[Instructions to follow]:
A single number is required: the count of lines in the entries below that include the word "global".

===== Source data

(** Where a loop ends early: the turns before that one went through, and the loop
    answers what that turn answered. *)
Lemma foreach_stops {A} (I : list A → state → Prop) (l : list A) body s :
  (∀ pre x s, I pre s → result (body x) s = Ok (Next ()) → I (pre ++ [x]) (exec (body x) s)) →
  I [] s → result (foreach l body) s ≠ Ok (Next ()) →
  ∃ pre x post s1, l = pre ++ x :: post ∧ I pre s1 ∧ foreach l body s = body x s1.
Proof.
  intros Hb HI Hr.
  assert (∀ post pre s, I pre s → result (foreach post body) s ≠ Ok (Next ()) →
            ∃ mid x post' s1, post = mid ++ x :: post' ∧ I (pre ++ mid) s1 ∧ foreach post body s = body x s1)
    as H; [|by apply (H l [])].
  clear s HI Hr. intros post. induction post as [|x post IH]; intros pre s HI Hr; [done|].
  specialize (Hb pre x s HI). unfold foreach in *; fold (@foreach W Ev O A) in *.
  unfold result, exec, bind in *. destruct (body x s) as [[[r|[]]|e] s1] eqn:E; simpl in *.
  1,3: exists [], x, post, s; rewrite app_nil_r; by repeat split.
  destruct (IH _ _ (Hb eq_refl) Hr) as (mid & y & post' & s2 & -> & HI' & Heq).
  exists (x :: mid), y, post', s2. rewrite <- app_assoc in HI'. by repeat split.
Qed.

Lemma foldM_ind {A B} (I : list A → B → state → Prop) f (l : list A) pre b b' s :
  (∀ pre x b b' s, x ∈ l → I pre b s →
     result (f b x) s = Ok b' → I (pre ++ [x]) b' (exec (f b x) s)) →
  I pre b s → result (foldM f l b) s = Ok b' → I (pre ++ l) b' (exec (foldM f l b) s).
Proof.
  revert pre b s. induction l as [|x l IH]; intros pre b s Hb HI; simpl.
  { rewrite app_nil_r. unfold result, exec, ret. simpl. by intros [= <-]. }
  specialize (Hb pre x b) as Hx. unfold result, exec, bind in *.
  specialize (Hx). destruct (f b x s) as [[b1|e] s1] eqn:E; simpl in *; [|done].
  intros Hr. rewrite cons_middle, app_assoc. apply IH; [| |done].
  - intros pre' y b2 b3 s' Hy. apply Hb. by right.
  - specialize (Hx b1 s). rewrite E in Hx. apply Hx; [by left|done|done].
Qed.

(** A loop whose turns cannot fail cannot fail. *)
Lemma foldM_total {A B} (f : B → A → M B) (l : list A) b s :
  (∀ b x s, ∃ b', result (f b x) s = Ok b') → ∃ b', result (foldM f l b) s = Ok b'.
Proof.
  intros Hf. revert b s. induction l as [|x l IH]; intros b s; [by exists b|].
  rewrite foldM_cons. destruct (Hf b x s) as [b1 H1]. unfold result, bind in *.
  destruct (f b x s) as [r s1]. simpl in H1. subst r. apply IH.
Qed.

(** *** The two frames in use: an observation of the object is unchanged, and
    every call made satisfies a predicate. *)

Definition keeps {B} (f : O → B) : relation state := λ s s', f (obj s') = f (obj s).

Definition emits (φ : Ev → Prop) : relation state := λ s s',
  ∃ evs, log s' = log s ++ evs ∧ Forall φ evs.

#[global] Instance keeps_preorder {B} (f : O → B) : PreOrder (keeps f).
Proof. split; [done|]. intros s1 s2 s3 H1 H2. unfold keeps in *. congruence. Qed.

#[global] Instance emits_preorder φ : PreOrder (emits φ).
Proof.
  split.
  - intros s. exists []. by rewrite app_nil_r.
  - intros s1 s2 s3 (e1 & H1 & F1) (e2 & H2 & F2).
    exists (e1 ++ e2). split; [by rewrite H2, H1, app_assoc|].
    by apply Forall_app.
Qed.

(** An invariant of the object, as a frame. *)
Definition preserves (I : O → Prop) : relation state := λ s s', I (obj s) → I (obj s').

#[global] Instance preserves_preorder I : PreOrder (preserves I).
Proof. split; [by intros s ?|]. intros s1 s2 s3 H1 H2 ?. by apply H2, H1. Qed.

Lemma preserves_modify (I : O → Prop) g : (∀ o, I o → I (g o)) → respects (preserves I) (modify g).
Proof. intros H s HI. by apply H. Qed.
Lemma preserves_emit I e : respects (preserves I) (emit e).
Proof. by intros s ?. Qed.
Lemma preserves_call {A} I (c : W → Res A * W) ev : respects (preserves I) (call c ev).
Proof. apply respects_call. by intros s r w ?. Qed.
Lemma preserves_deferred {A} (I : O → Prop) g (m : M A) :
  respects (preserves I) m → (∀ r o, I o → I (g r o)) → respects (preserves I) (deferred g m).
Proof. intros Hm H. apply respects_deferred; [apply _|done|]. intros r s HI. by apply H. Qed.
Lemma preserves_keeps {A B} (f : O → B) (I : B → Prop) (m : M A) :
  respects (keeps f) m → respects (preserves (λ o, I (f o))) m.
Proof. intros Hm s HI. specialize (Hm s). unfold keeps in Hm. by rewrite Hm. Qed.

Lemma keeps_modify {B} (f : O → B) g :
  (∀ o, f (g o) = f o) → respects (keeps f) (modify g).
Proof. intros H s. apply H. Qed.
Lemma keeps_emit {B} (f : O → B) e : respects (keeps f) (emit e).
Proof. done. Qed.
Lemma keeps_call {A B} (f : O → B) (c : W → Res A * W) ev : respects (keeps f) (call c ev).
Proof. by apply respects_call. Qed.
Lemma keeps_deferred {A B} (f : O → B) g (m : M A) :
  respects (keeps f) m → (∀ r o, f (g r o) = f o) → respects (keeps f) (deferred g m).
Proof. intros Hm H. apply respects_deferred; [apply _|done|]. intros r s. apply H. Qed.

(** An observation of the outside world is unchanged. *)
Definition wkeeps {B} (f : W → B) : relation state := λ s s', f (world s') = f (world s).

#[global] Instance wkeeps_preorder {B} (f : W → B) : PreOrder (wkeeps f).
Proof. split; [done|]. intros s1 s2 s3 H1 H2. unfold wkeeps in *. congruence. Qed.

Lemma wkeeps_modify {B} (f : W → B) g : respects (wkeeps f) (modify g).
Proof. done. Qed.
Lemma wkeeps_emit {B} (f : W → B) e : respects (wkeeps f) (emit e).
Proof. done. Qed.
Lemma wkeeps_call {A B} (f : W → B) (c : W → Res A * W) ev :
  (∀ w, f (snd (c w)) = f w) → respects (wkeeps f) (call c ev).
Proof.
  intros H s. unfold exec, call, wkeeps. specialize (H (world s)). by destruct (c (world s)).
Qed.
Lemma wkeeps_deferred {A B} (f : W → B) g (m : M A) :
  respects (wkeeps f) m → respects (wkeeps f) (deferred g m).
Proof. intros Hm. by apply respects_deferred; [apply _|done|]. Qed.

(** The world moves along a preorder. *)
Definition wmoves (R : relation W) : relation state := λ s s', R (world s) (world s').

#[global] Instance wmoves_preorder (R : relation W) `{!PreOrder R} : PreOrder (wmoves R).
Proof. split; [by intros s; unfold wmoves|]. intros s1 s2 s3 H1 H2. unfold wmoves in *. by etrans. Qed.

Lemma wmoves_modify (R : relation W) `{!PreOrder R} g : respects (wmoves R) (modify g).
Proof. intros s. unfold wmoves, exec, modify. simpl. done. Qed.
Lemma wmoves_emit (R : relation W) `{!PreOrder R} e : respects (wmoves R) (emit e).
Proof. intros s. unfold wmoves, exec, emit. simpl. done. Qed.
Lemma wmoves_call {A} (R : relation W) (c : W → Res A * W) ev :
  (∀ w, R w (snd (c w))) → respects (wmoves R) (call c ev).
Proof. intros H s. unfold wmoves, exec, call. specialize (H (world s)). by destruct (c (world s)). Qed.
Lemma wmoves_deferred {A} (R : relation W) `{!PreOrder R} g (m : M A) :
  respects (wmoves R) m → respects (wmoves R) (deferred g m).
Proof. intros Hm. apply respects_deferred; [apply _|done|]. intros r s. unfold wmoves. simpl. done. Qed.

==========

[Result of the exercise]:
5